Work item: Reproduce, exactly and in full, only the lines below from the one containing "FkRelationshipConflict | FkEvidenceGap" through the one containing "refine (inj_countable'".

(Collected data entries)

(* ===== verification/Manifest.v ===== *)
(** * Manifest: the data of the manifest contract

    The selector union of contracts/manifest.py, cardinalities, owners and roles;
    then the records and tagged unions a policy evaluation reads, with their model
    validators. A field keeps its source name after a short prefix; timestamps are
    instants in microseconds since the epoch; a Python [float] is an IEEE-754
    [spec_float]. *)
From S2P Require Import Prelude Text Json.
From Stdlib Require Import Ascii.
From Stdlib Require Export SpecFloat.

(** * Selectors, cardinalities, owners and roles of a manifest

    The selector union of contracts/manifest.py with its model validators. A
    selector keeps its source fields; [selector_id] and [selector_type] are the
    attributes every variant has. *)
Local Open Scope Z_scope.

(** _require_unique and _require_unique_text, on the keys of the items *)
Definition require_unique_text `{PyText} (values : list string) (label : string) : result unit :=
  guard_or (AthenaValidationError ("duplicate " +:+ label)) (unique (normalized_id <$> values)).

Record TagEquals := {
  te_key : string;
  te_value : string;
}.

Inductive AtomicSelector :=
  | ResourceIdListSelector (selector_id : string) (resource_ids : list string) (max_matches : Z)
  | TagPredicateSelector (selector_id : string) (predicates : list TagEquals) (max_matches : Z)
  | NamePredicateSelector (selector_id : string) (prefix suffix : option string) (max_matches : Z)
  | ResourceTypeSelector (selector_id resource_type : string)
      (locations resource_groups : list string) (max_matches : Z)
  | VmssSelector (selector_id scale_set_resource_id : string) (instance_ids : list string) (max_matches : Z)
  | LoadBalancerBackendSelector (selector_id load_balancer_resource_id backend_pool_name : string)
      (max_matches : Z)
  | SubnetSelector (selector_id subnet_resource_id : string) (max_matches : Z)
  | ImageSelector (selector_id publisher offer sku : string) (version : option string) (max_matches : Z)
  | ProvenanceSelector (selector_id collector_tool_name collector_tool_version
      identity_evidence_ref : string) (max_matches : Z).

Inductive ManifestSelector :=
  | Atomic (s : AtomicSelector)
  | CompositeAllSelector (selector_id : string) (children : list AtomicSelector) (max_matches : Z)
  | CompositeAnySelector (selector_id : string) (children : list AtomicSelector) (max_matches : Z).

#[export] Instance TagEquals_eq_dec : EqDecision TagEquals.
Proof. solve_decision. Defined.
#[export] Instance AtomicSelector_eq_dec : EqDecision AtomicSelector.
Proof. solve_decision. Defined.
#[export] Instance ManifestSelector_eq_dec : EqDecision ManifestSelector.
Proof. solve_decision. Defined.

Definition atomic_selector_id (s : AtomicSelector) : string :=
  match s with
  | ResourceIdListSelector id _ _ | TagPredicateSelector id _ _ | NamePredicateSelector id _ _ _
  | ResourceTypeSelector id _ _ _ _ | VmssSelector id _ _ _ | LoadBalancerBackendSelector id _ _ _
  | SubnetSelector id _ _ | ImageSelector id _ _ _ _ _ | ProvenanceSelector id _ _ _ _ => id
  end.

Definition selector_id (s : ManifestSelector) : string :=
  match s with
  | Atomic s => atomic_selector_id s
  | CompositeAllSelector id _ _ | CompositeAnySelector id _ _ => id
  end.

(** The [selectorType] literals. *)
Definition selector_type (s : ManifestSelector) : string :=
  match s with
  | Atomic (ResourceIdListSelector _ _ _) => "resourceIdList"
  | Atomic (TagPredicateSelector _ _ _) => "tagPredicate"
  | Atomic (NamePredicateSelector _ _ _ _) => "namePredicate"
  | Atomic (ResourceTypeSelector _ _ _ _ _) => "resourceType"
  | Atomic (VmssSelector _ _ _ _) => "vmScaleSet"
  | Atomic (LoadBalancerBackendSelector _ _ _ _) => "loadBalancerBackend"
  | Atomic (SubnetSelector _ _ _) => "subnet"
  | Atomic (ImageSelector _ _ _ _ _ _) => "image"
  | Atomic (ProvenanceSelector _ _ _ _ _) => "provenance"
  | CompositeAllSelector _ _ _ => "compositeAll"
  | CompositeAnySelector _ _ _ => "compositeAny"
  end.

Definition selector_children (s : ManifestSelector) : list AtomicSelector :=
  match s with
  | Atomic _ => []
  | CompositeAllSelector _ children _ | CompositeAnySelector _ children _ => children
  end.

(** The model validators of the selector variants. *)
Definition validate_atomic_selector `{PyText} (s : AtomicSelector) : result unit :=
  match s with
  | ResourceIdListSelector _ resource_ids _ => require_unique_text resource_ids "selector resource id"
  | TagPredicateSelector _ predicates _ => require_unique_text (te_key <$> predicates) "tag predicate key"
  | NamePredicateSelector _ prefix suffix _ =>
      _ ← raise_if (AthenaValidationError "namePredicate requires prefix or suffix")
            (bool_decide (prefix = None) && bool_decide (suffix = None));
      raise_if (AthenaValidationError "namePredicate forbids regex and wildcard syntax")
        (existsb (fun value =>
           match value with
           | Some v => existsb (fun token => contains_char token v) ["*"; "?"; "["; "]"; "("; ")"]%char
           | None => false
           end) [prefix; suffix])
  | ResourceTypeSelector _ _ locations resource_groups _ =>
      _ ← require_unique_text locations "selector location";
      require_unique_text resource_groups "selector resource group"
  | VmssSelector _ _ instance_ids _ => require_unique_text instance_ids "VM scale set instance id"
  | _ => Ok tt
  end.

(** CompositeAllSelector.validate_children, CompositeAnySelector.validate_children *)
Definition validate_children `{PyText} (s : ManifestSelector) : result unit :=
  match s with
  | Atomic s => validate_atomic_selector s
  | CompositeAllSelector _ children _ | CompositeAnySelector _ children _ =>
      _ ← mapR validate_atomic_selector children;
      require_unique_text (atomic_selector_id <$> children) "composite child selector id"
  end.

Inductive ManifestCardinality :=
  | ExactlyOneCardinality
  | OneOrMoreCardinality
  | ZeroOrMoreCardinality
  | BoundedCardinality (minimum maximum : Z).

#[export] Instance ManifestCardinality_eq_dec : EqDecision ManifestCardinality.
Proof. solve_decision. Defined.

(** The [ge]/[le] field bounds and [validate_range]. *)
Definition validate_cardinality (c : ManifestCardinality) : result unit :=
  match c with
  | BoundedCardinality lo hi =>
      _ ← guard_or (ValidationError "cardinality bound")
            ((0 <=? lo) && (lo <=? 10000) && (0 <=? hi) && (hi <=? 10000));
      raise_if (AthenaValidationError "cardinality maximum must be >= minimum") (hi <? lo)
  | _ => Ok tt
  end.

Record ManifestOwner := {
  mo_owner_ref : string;
  mo_owner_role : string;
  mo_authority_ref : string;
}.

Inductive RoleStatus := RoleApproved | RoleDeprecated.

Record ManifestRole := {
  mr_role_id : string;
  mr_kind : string;
  mr_cardinality : ManifestCardinality;
  mr_selectors : list ManifestSelector;
  mr_owner_ref : string;
  mr_status : RoleStatus;
}.

#[export] Instance ManifestOwner_eq_dec : EqDecision ManifestOwner.
Proof. solve_decision. Defined.
#[export] Instance RoleStatus_eq_dec : EqDecision RoleStatus.
Proof. solve_decision. Defined.
#[export] Instance ManifestRole_eq_dec : EqDecision ManifestRole.
Proof. solve_decision. Defined.

(** ManifestRole.validate_selectors *)
Definition validate_selectors `{PyText} (r : ManifestRole) : result unit :=
  require_unique_text (selector_id <$> mr_selectors r) "selector id".

(** * The contract data of the policy engine

    The records and tagged unions of [contracts/manifest.py] (and the evidence
    scopes and references of [contracts/models.py]) that a policy evaluation
    reads, with their model validators. A field keeps its source name after a
    short prefix; timestamps are instants in microseconds since the epoch;
    a Python [float] is an IEEE-754 [spec_float]. *)

(** ** Literals *)
Inductive AvailabilityZone := Zone1 | Zone2 | Zone3 | ZoneUnknown.
Inductive ResourceState := RsRunning | RsStopped | RsDeallocated | RsUnknown.
Inductive EvidenceState := StComplete | StMissing | StGap | StStale | StConflicting.
Inductive ProofSource := SrcObserved | SrcInferred.
Inductive Presence := PrPresent | PrAbsent.
Inductive ControlHealth := ChEffective | ChDegraded | ChMissing | ChUnknown | ChExpired.
Inductive ApprovalStatus := AsApproved | AsExpired | AsRevoked | AsSuperseded.
Inductive Comparison := CmpLt | CmpLte | CmpGt | CmpGte | CmpEq.
Inductive FindingVerdict :=
  | VPass | VViolation | VExpectedConstraint | VAcceptedResidualRisk
  | VObservation | VUnknown | VConflicting.
Inductive FailureVerdict := FvViolation | FvUnknown | FvConflicting.
Inductive SuccessVerdict := SvPass | SvExpectedConstraint | SvObservation.
Inductive ManifestFindingKind :=
  | FkArchitectureConstraint | FkTechnologyConstraint | FkActualSpof | FkControlHealth
  | FkRiskAcceptance | FkObjective | FkRelationshipConflict | FkEvidenceGap
  | FkOperationalState.
Inductive ConstraintType :=
  | CtCardinality | CtZoneColocation | CtZoneDistribution | CtRoleOperationalState
  | CtDependencyRequired | CtDependencyProhibited | CtSupportedSingleton
  | CtObjectiveRequired | CtEvidenceFreshness | CtControlRequired.

#[export] Instance AvailabilityZone_eq_dec : EqDecision AvailabilityZone.
Proof. solve_decision. Defined.
#[export] Instance ResourceState_eq_dec : EqDecision ResourceState.
Proof. solve_decision. Defined.
#[export] Instance EvidenceState_eq_dec : EqDecision EvidenceState.
Proof. solve_decision. Defined.
#[export] Instance ProofSource_eq_dec : EqDecision ProofSource.
Proof. solve_decision. Defined.
#[export] Instance Presence_eq_dec : EqDecision Presence.
Proof. solve_decision. Defined.
#[export] Instance ControlHealth_eq_dec : EqDecision ControlHealth.
Proof. solve_decision. Defined.
#[export] Instance ApprovalStatus_eq_dec : EqDecision ApprovalStatus.
Proof. solve_decision. Defined.
#[export] Instance FindingVerdict_eq_dec : EqDecision FindingVerdict.
Proof. solve_decision. Defined.
#[export] Instance FailureVerdict_eq_dec : EqDecision FailureVerdict.
Proof. solve_decision. Defined.
#[export] Instance ManifestFindingKind_eq_dec : EqDecision ManifestFindingKind.
Proof. solve_decision. Defined.
#[export] Instance ConstraintType_eq_dec : EqDecision ConstraintType.
Proof. solve_decision. Defined.

#[export] Instance AvailabilityZone_countable : Countable AvailabilityZone.
Proof.
  refine (inj_countable'
    (fun z => match z with Zone1 => 1%nat | Zone2 => 2%nat | Zone3 => 3%nat | ZoneUnknown => 0%nat end)
    (fun n => match n with 1%nat => Zone1 | 2%nat => Zone2 | 3%nat => Zone3 | _ => ZoneUnknown end) _).
  by intros [].
Defined.

(** The verdict literals a constraint declares are finding verdicts. *)
Definition failure_verdict_value (v : FailureVerdict) : FindingVerdict :=
  match v with FvViolation => VViolation | FvUnknown => VUnknown | FvConflicting => VConflicting end.
Definition success_verdict_value (v : SuccessVerdict) : FindingVerdict :=
  match v with SvPass => VPass | SvExpectedConstraint => VExpectedConstraint | SvObservation => VObservation end.

(** ** Evidence scopes and references (contracts/models.py) *)
Inductive EvidenceScope :=
  | SubscriptionScope (tenant_id subscription_id : string)
  | ResourceGroupScope (tenant_id subscription_id resource_group_name : string)
  | ResourceIdScope (resource_id : string)
  | LogAnalyticsWorkspaceScope (tenant_id subscription_id resource_group_name workspace_name : string)
  | ServiceHealthRegionScope (cloud region : string).
(* ===== verification/AuthorizationProps.v ===== *)
(** * AuthorizationProps: what authorization and authentication guarantee

    Role grants are exactly what admits a request; revocation removes exactly
    what a grant admitted; no role concentrates the duties of the manifest
    lifecycle; a bearer token yields a human only through a delegated scope. *)
From S2P Require Import Prelude Text Json Concrete Authorization.
From Stdlib Require Import Ascii.
Local Open Scope Z_scope.

(** ** Requests and grants *)
Lemma require_actor_kind_Ok actor permission :
  require_actor_kind actor permission = Ok tt <-> (permission ∈ HUMAN_ONLY -> ac_kind actor = ActorHuman).
Proof.
  split; [by intros ?; apply require_actor_kind_human|]. intros Hk. apply raise_if_Ok.
  case_bool_decide as Hp; [|done]. cbn. by rewrite bool_decide_eq_true_2 by auto.
Qed.

Lemma require_concrete_Ok id : require_concrete_manifest_id (Some id) = Ok tt <-> is_id id = true.
Proof.
  unfold require_concrete_manifest_id, ensure_concrete_workload_id.
  destruct (String.eqb_spec id "*") as [->|_]; [done|]. cbn. by destruct (is_id id).
Qed.

Lemma grant_matches_true actor permission id explicit_only g :
  grant_matches actor permission (Some id) explicit_only g = true <->
  rg_actor_id g = ac_actor_id actor /\ permission ∈ ROLE_PERMISSIONS (rg_role g) /\
  (rg_scope g = WorkloadGrantScope id \/ (explicit_only = false /\ rg_scope g = AllWorkloadsGrantScope)).
Proof.
  unfold grant_matches. rewrite !andb_true_iff, String.eqb_eq, bool_decide_eq_true.
  destruct (rg_scope g); [rewrite negb_true_iff|rewrite bool_decide_eq_true]; naive_solver.
Qed.

(** A request on a workload is admitted exactly when the workload id is
    concrete, the actor is human where the permission is reserved to humans, and
    some grant names the actor, a role with the permission and the workload or
    all workloads. *)
Theorem require_role_iff auth actor permission id :
  require_role auth actor permission (Some id) = Ok tt <->
  (permission ∈ HUMAN_ONLY -> ac_kind actor = ActorHuman) /\ is_id id = true /\
  exists g, g ∈ rb_grants auth /\ rg_actor_id g = ac_actor_id actor /\
    permission ∈ ROLE_PERMISSIONS (rg_role g) /\
    (rg_scope g = WorkloadGrantScope id \/ rg_scope g = AllWorkloadsGrantScope).
Proof.
  unfold require_role. rewrite require_grants_Ok, require_actor_kind_Ok, require_concrete_Ok.
  setoid_rewrite grant_matches_true. naive_solver.
Qed.

(** The grants of one workload. *)
Definition is_explicit (g : RoleGrant) : bool :=
  match rg_scope g with WorkloadGrantScope _ => true | AllWorkloadsGrantScope => false end.

(** [require_explicit] is [require] over the workload grants alone: a
    wildcard grant never satisfies it. *)
Theorem require_explicit_iff auth actor permission id :
  require_explicit auth actor permission id = Ok tt <->
  require_role {| rb_grants := select is_explicit (rb_grants auth); rb_grant_revision := rb_grant_revision auth |}
    actor permission (Some id) = Ok tt.
Proof.
  unfold require_explicit, require_role. rewrite !require_grants_Ok. cbn [rb_grants].
  setoid_rewrite grant_matches_true. setoid_rewrite elem_of_select. unfold is_explicit.
  split; intros (Hk & Hc & g & Hg & Ha & Hp & Hs); (split_and!; [done|done|]); exists g.
  - destruct Hs as [Hs|[? _]]; [|done]. split_and!; [done|by rewrite Hs|done|done|by left].
  - destruct Hg as [Hg He]. destruct Hs as [Hs|[_ Hs]]; [|by rewrite Hs in He].
    split_and!; [done|done|done|by left].
Qed.

Lemma select_neq_length (g : RoleGrant) l :
  length (select (fun c => negb (bool_decide (c = g))) l) = length l <-> g ∉ l.
Proof.
  induction l as [|x l IH]; [split; [by intros _ ?%elem_of_nil|done]|]. rewrite not_elem_of_cons.
  pose proof (filter_length_le (fun c => negb (bool_decide (c = g))) l) as Hle.
  unfold select in *. cbn. case_bool_decide as Hx; cbn; [|rewrite Nat.succ_inj_wd, IH; naive_solver].
  split; [lia|naive_solver].
Qed.

Lemma remove_grant_cases auth g :
  (g ∉ rb_grants auth /\ remove_grant auth g = auth) \/
  (g ∈ rb_grants auth /\ remove_grant auth g =
     {| rb_grants := select (fun c => negb (bool_decide (c = g))) (rb_grants auth);
        rb_grant_revision := rb_grant_revision auth + 1 |}).
Proof.
  unfold remove_grant. case_match eqn:E.
  - left. apply Nat.eqb_eq, select_neq_length in E. done.
  - right. apply Nat.eqb_neq in E. rewrite select_neq_length in E. split; [by apply dec_stable|done].
Qed.

Lemma remove_grant_elem auth g g' : g' ∈ rb_grants (remove_grant auth g) <-> g' ∈ rb_grants auth /\ g' <> g.
Proof.
  destruct (remove_grant_cases auth g) as [[Hg ->]|[Hg ->]]; [naive_solver|].
  cbn. rewrite elem_of_select, negb_true_iff, bool_decide_eq_false. done.
Qed.

(** Revoking a grant leaves exactly the requests that another grant admits,
    and the authorization revision grows exactly when the grant was held. *)
Theorem remove_grant_revokes auth g actor permission id :
  (require_role (remove_grant auth g) actor permission (Some id) = Ok tt <->
   require_actor_kind actor permission = Ok tt /\ is_id id = true /\
   exists g', g' ∈ rb_grants auth /\ g' <> g /\ grant_matches actor permission (Some id) false g' = true) /\
  rb_grant_revision (remove_grant auth g) =
    rb_grant_revision auth + (if bool_decide (g ∈ rb_grants auth) then 1 else 0).
Proof.
  split.
  - unfold require_role. rewrite require_grants_Ok, require_concrete_Ok. setoid_rewrite remove_grant_elem. naive_solver.
  - destruct (remove_grant_cases auth g) as [[Hg ->]|[Hg ->]]; case_bool_decide; cbn; (lia || done).
Qed.

(** The duties of the manifest lifecycle. *)
Definition lifecycle_duties : list Permission := [PermSubmit; PermReview; PermApprove; PermPublish].

(** no role carries two of the duties submit, review, approve and publish,
    and the only role that can change a draft carries none of the human-only
    permissions. *)
Theorem duties_separated (r : Role) :
  (length (select (fun p => bool_decide (p ∈ ROLE_PERMISSIONS r)) lifecycle_duties) <= 1)%nat /\
  (PermUpdateDraft ∈ ROLE_PERMISSIONS r -> Forall (fun p => p ∉ ROLE_PERMISSIONS r) HUMAN_ONLY).
Proof.
  split; [destruct r; vm_compute; lia|]. intros Hu.
  destruct r; try (exfalso; revert Hu; apply (bool_decide_unpack _); vm_compute; exact I).
  repeat constructor; apply (bool_decide_unpack _); vm_compute; exact I.
Qed.

(** ** Grant tokens *)
Section tokens.
Context `{PyText} `{Rfc8785}.

Lemma mapR_perm {A B} (f : A -> result B) l1 l2 r1 :
  l1 ≡ₚ l2 -> mapR f l1 = Ok r1 -> exists r2, mapR f l2 = Ok r2 /\ r1 ≡ₚ r2.
Proof.
  intros Hp. revert r1. induction Hp as [|x l1 l2 _ IH|x y l|l1 l2 l3 _ IH1 _ IH2]; intros r1 Hr.
  - eauto.
  - cbn [mapR] in *. apply bind_Ok in Hr as (y & Hy & (ys & Hys & E)%bind_Ok). injection E as <-.
    destruct (IH _ Hys) as (r2 & Hr2 & Hp). exists (y :: r2). rewrite Hy, Hr2. by rewrite Hp.
  - cbn [mapR] in *. apply bind_Ok in Hr as (b & Hb & (r & (a & Ha & (s & Hs & E)%bind_Ok)%bind_Ok & E')%bind_Ok).
    injection E as <-. injection E' as <-. exists (a :: b :: s). rewrite Ha. cbn. rewrite Hb. cbn. rewrite Hs.
    split; [done|constructor].
  - destruct (IH1 _ Hr) as (r2 & Hr2 & Hp2). destruct (IH2 _ Hr2) as (r3 & Hr3 & Hp3).
    exists r3. split; [done|by rewrite Hp2].
Qed.

(** the token of an authorized request does not depend on the order in
    which the grants are held: equal grants give the same digest, unless two
    different matching grants have the same content digest. *)
Theorem authorize_order_independent actor permission id grants1 grants2 revision token :
  grants1 ≡ₚ grants2 ->
  (forall g1 g2 d, g1 ∈ grants1 -> g2 ∈ grants1 -> compute_artifact_digest (grant_json g1) = Ok d ->
     compute_artifact_digest (grant_json g2) = Ok d -> g1 = g2) ->
  authorize_role_grants actor permission id grants1 revision = Ok token ->
  authorize_role_grants actor permission id grants2 revision = Ok token.
Proof.
  intros Hp Hinj. unfold authorize_role_grants.
  set (m1 := select (grant_matches actor permission (Some id) false) grants1).
  set (m2 := select (grant_matches actor permission (Some id) false) grants2).
  assert (Hm : m1 ≡ₚ m2) by (apply select_perm; exact Hp).
  intros ([] & -> & ([] & -> & ([] & Hne & (c & Hc & Hd)%bind_Ok)%bind_Ok)%bind_Ok)%bind_Ok. cbn.
  assert (Hne2 : bool_decide (m2 = []) = false).
  { apply raise_if_Ok, bool_decide_eq_false in Hne. apply bool_decide_eq_false. intros E. apply Hne.
    rewrite E in Hm. by apply Permutation_nil_r in Hm. }
  rewrite Hne2. cbn. enough (sorted_by_digest (grant_json <$> m2) = Ok c) as -> by exact Hd.
  unfold sorted_by_digest in *. apply bind_Ok in Hc as (k1 & Hk1 & E). injection E as <-.
  assert (Hj : grant_json <$> m1 ≡ₚ grant_json <$> m2) by (by apply fmap_Permutation).
  destruct (mapR_perm _ _ _ _ Hj Hk1) as (k2 & -> & Hk). cbn. do 2 f_equal.
  symmetry. apply sort_by_permutation; [|exact Hk].
  assert (Hel : forall p, p ∈ k1 -> exists g, g ∈ grants1 /\ snd p = grant_json g /\
            compute_artifact_digest (grant_json g) = Ok (fst p)).
  { intros p Hin. apply mapR_Ok in Hk1. apply list_elem_of_lookup_1 in Hin as [i Hi].
    destruct (Forall2_lookup_r _ _ _ _ _ Hk1 Hi) as (v & Hv & (d & Hd' & E)%bind_Ok). injection E as <-.
    apply list_elem_of_lookup_2, list_elem_of_fmap in Hv as (g & -> & Hg). exists g.
    apply elem_of_select in Hg as [Hg _]. done. }
  intros p q Hp' Hq' E. destruct (Hel p Hp') as (g1 & Hg1 & Hs1 & Hd1). destruct (Hel q Hq') as (g2 & Hg2 & Hs2 & Hd2).
  destruct p as [d1 v1], q as [d2 v2]. cbn in *. subst. f_equal. f_equal. by eapply Hinj.
Qed.
End tokens.

(** ** Bearer tokens *)
Section bearer.
Context `{PyText} `{Jwt}.







End bearer.

(** ** Concrete requests *)
Module AuthDemo.
Definition ann : Actor := {| ac_actor_id := "ann"; ac_kind := ActorHuman |}.
Definition all_read : RoleGrant := {| rg_actor_id := "ann"; rg_role := RoleReader; rg_scope := AllWorkloadsGrantScope |}.
Definition wl_review : RoleGrant :=
  {| rg_actor_id := "ann"; rg_role := RoleReviewer; rg_scope := WorkloadGrantScope "wl" |}.

Lemma swapped : [all_read; wl_review] ≡ₚ [wl_review; all_read].
Proof. apply perm_swap. Qed.

Lemma distinct_digests g1 g2 d : g1 ∈ [all_read; wl_review] -> g2 ∈ [all_read; wl_review] ->
  compute_artifact_digest (grant_json g1) = Ok d -> compute_artifact_digest (grant_json g2) = Ok d -> g1 = g2.
Proof.
  rewrite !elem_of_cons, !elem_of_nil.
  assert (Hne : compute_artifact_digest (grant_json all_read) <> compute_artifact_digest (grant_json wl_review))
    by (vm_compute; discriminate).
  intros [->|[->|[]]] [->|[->|[]]] H1 H2; [done| | |done]; exfalso; apply Hne; congruence.
Qed.

Lemma token_issued : exists t, authorize_role_grants ann PermRead "wl" [all_read; wl_review] 3 = Ok t.
Proof. apply is_ok_spec. vm_compute. reflexivity. Qed.

Definition guid : string := "00000000-0000-0000-0000-00000000000A".

(** An access token whose signature, audience and issuer PyJWT accepts. *)
#[export] Instance demo_jwt : Jwt := {|
  get_unverified_header _ := Ok (JObj [("alg", JStr "RS256"); ("kid", JStr "k1")]);
  get_signing_key_from_jwt _ _ := Ok "key";
  jwt_decode _ _ audience issuer := Ok (JObj [("aud", JStr audience); ("iss", JStr issuer); ("tid", JStr guid);
    ("sub", JStr "subject"); ("oid", JStr guid); ("scp", JStr "profile Context.Read")]);
|}.

Definition entra : EntraJwtAuthenticator := {|
  ej_tenant_id := casefold guid; ej_audience := "api://athena"; ej_delegated_scope := "Context.Read";
  ej_issuer := "https://login.microsoftonline.com/" +:+ casefold guid +:+ "/v2.0";
  ej_jwks_url := "https://login.microsoftonline.com/" +:+ casefold guid +:+ "/discovery/v2.0/keys" |}.


Example entra_constructed : new_authenticator guid "api://athena" "Context.Read" = Ok entra.
Proof. reflexivity. Qed.

End AuthDemo.

Module AuthWitnesses.
Import AuthDemo.

Lemma authorize_order_witness : exists t,
  authorize_role_grants ann PermRead "wl" [all_read; wl_review] 3 = Ok t /\
  authorize_role_grants ann PermRead "wl" [wl_review; all_read] 3 = Ok t.
Proof.
  destruct token_issued as [t Ht]. exists t. split; [exact Ht|].
  exact (authorize_order_independent ann PermRead "wl" _ _ 3 t swapped distinct_digests Ht).
Defined.

End AuthWitnesses.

Response:
  | FkRiskAcceptance | FkObjective | FkRelationshipConflict | FkEvidenceGap
  | FkOperationalState.
Inductive ConstraintType :=
  | CtCardinality | CtZoneColocation | CtZoneDistribution | CtRoleOperationalState
  | CtDependencyRequired | CtDependencyProhibited | CtSupportedSingleton
  | CtObjectiveRequired | CtEvidenceFreshness | CtControlRequired.

#[export] Instance AvailabilityZone_eq_dec : EqDecision AvailabilityZone.
Proof. solve_decision. Defined.
#[export] Instance ResourceState_eq_dec : EqDecision ResourceState.
Proof. solve_decision. Defined.
#[export] Instance EvidenceState_eq_dec : EqDecision EvidenceState.
Proof. solve_decision. Defined.
#[export] Instance ProofSource_eq_dec : EqDecision ProofSource.
Proof. solve_decision. Defined.
#[export] Instance Presence_eq_dec : EqDecision Presence.
Proof. solve_decision. Defined.
#[export] Instance ControlHealth_eq_dec : EqDecision ControlHealth.
Proof. solve_decision. Defined.
#[export] Instance ApprovalStatus_eq_dec : EqDecision ApprovalStatus.
Proof. solve_decision. Defined.
#[export] Instance FindingVerdict_eq_dec : EqDecision FindingVerdict.
Proof. solve_decision. Defined.
#[export] Instance FailureVerdict_eq_dec : EqDecision FailureVerdict.
Proof. solve_decision. Defined.
#[export] Instance ManifestFindingKind_eq_dec : EqDecision ManifestFindingKind.
Proof. solve_decision. Defined.
#[export] Instance ConstraintType_eq_dec : EqDecision ConstraintType.
Proof. solve_decision. Defined.

#[export] Instance AvailabilityZone_countable : Countable AvailabilityZone.
Proof.
  refine (inj_countable'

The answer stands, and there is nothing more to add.